Task: Which lines below contain the word "Require"? Copy each one.

Data provided:
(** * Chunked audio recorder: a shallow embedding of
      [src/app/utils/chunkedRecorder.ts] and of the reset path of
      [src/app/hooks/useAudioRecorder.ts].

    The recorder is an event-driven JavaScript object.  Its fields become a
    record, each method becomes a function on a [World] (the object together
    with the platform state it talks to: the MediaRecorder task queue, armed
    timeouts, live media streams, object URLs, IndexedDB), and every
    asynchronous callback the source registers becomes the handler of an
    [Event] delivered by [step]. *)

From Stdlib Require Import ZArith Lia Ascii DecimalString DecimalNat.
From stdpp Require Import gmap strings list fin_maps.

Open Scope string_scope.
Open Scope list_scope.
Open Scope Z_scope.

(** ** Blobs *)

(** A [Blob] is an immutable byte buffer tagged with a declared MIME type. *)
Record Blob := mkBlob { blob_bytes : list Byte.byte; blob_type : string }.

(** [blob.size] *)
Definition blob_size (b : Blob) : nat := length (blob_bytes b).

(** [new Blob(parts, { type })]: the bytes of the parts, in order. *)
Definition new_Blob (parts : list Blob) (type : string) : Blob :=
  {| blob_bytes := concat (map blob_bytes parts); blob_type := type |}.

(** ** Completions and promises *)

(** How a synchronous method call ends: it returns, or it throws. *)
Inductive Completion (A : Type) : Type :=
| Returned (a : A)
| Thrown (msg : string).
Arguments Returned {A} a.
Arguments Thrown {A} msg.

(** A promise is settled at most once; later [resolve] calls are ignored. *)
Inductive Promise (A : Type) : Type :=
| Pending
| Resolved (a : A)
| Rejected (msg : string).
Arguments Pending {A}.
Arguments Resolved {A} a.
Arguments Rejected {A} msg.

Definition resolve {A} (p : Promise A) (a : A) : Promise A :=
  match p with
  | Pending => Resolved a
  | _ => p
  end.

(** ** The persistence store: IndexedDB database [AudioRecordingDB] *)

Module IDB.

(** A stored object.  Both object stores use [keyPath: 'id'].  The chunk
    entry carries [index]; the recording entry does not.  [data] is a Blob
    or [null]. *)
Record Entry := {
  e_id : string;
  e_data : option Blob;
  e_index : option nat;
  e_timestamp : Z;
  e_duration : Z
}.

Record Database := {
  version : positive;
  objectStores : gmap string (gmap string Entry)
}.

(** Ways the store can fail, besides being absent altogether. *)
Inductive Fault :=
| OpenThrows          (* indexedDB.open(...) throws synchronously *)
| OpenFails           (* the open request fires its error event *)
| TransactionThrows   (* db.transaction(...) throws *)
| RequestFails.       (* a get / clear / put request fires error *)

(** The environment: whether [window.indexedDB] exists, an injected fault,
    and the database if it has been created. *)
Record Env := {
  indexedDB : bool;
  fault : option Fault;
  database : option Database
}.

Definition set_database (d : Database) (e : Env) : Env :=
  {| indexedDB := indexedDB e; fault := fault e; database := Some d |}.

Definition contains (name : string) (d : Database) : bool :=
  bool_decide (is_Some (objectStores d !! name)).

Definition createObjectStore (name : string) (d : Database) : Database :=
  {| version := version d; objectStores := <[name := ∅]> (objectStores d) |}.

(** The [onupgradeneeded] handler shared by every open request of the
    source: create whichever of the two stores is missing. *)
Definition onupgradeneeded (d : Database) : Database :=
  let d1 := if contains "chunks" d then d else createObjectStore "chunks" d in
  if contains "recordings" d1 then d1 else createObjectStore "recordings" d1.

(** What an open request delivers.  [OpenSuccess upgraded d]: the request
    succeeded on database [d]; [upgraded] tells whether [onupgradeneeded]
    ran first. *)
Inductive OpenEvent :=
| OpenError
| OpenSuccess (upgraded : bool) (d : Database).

Exercise result:
From Stdlib Require Import ZArith Lia Ascii DecimalString DecimalNat.
From stdpp Require Import gmap strings list fin_maps.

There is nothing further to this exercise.